> [Task brief]: In the entries below, which lines run from the one containing "MkMem (<[next m" to the one containing "else (false, m)."? Copy exactly those lines, ends included, and no others.

------ Working data ------

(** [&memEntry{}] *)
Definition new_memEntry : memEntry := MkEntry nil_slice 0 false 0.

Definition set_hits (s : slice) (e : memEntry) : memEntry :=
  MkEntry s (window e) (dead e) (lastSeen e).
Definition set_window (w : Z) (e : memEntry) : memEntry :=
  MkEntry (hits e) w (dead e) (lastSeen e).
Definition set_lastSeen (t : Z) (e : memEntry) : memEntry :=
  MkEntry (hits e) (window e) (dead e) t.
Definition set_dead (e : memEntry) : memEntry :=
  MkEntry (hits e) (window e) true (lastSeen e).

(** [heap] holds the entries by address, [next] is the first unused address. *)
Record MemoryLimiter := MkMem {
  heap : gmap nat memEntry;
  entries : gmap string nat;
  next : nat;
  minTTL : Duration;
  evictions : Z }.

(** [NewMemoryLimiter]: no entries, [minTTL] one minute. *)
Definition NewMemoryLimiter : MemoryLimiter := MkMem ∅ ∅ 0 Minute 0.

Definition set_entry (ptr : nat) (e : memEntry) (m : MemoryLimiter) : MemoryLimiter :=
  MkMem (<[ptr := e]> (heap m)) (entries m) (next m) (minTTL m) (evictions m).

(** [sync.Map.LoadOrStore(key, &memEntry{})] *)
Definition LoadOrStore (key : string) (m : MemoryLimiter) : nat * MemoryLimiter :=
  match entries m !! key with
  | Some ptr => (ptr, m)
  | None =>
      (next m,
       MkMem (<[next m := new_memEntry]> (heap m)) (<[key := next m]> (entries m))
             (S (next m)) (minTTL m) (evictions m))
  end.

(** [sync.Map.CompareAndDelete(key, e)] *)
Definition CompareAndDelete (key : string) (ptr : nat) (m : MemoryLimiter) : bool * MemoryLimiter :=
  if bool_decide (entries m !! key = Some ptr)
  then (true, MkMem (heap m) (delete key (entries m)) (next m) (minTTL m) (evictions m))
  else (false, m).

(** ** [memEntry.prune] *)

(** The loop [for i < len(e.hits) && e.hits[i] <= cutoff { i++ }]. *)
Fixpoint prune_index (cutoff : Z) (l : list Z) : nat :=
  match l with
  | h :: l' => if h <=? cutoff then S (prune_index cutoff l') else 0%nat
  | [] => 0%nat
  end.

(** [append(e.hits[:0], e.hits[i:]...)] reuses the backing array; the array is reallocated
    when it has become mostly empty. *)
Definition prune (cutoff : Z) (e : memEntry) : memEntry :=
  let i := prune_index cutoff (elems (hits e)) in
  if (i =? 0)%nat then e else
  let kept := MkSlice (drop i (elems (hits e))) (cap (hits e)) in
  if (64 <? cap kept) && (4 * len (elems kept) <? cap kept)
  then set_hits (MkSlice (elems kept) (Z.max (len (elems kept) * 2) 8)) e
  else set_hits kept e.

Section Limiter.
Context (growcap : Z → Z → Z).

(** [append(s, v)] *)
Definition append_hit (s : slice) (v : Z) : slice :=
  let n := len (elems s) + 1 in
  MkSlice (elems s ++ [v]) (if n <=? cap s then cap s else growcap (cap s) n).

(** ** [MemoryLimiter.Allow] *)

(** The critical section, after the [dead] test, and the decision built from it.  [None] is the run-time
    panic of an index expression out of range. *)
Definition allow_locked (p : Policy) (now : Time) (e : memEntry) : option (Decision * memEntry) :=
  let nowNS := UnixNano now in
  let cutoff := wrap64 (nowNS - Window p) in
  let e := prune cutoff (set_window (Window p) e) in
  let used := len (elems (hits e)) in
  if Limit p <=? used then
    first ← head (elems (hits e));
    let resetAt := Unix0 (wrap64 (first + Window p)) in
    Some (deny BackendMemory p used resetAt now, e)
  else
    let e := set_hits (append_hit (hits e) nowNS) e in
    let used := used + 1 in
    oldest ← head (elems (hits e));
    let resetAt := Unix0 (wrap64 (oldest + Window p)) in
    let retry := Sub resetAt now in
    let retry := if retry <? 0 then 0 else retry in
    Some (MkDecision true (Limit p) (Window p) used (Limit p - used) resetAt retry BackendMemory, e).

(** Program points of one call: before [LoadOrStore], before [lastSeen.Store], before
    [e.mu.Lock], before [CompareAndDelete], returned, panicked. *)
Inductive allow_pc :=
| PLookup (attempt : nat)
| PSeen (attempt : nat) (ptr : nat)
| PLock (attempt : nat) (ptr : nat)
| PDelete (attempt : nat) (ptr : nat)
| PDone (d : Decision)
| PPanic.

------
------ Working data ------

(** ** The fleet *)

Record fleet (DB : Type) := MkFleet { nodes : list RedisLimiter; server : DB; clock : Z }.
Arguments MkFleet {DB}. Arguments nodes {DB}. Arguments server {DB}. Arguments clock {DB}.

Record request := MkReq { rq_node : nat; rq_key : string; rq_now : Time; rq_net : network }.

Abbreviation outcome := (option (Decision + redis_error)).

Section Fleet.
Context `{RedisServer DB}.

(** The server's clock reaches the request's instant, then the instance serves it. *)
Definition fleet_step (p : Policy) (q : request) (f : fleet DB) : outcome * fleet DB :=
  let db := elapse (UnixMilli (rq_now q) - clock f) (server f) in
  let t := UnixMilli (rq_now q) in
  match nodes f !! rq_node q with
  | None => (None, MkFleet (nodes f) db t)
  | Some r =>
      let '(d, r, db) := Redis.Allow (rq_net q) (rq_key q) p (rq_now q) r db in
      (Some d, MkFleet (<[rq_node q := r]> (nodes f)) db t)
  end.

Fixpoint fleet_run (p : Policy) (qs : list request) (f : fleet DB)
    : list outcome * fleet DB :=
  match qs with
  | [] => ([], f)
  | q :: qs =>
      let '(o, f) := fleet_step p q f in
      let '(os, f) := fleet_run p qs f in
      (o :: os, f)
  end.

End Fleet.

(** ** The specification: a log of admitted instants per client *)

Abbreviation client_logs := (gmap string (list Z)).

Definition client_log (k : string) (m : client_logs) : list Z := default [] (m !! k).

------

> [Solution to this exercise]:
       MkMem (<[next m := new_memEntry]> (heap m)) (<[key := next m]> (entries m))
             (S (next m)) (minTTL m) (evictions m))
  end.

(** [sync.Map.CompareAndDelete(key, e)] *)
Definition CompareAndDelete (key : string) (ptr : nat) (m : MemoryLimiter) : bool * MemoryLimiter :=
  if bool_decide (entries m !! key = Some ptr)
  then (true, MkMem (heap m) (delete key (entries m)) (next m) (minTTL m) (evictions m))
  else (false, m).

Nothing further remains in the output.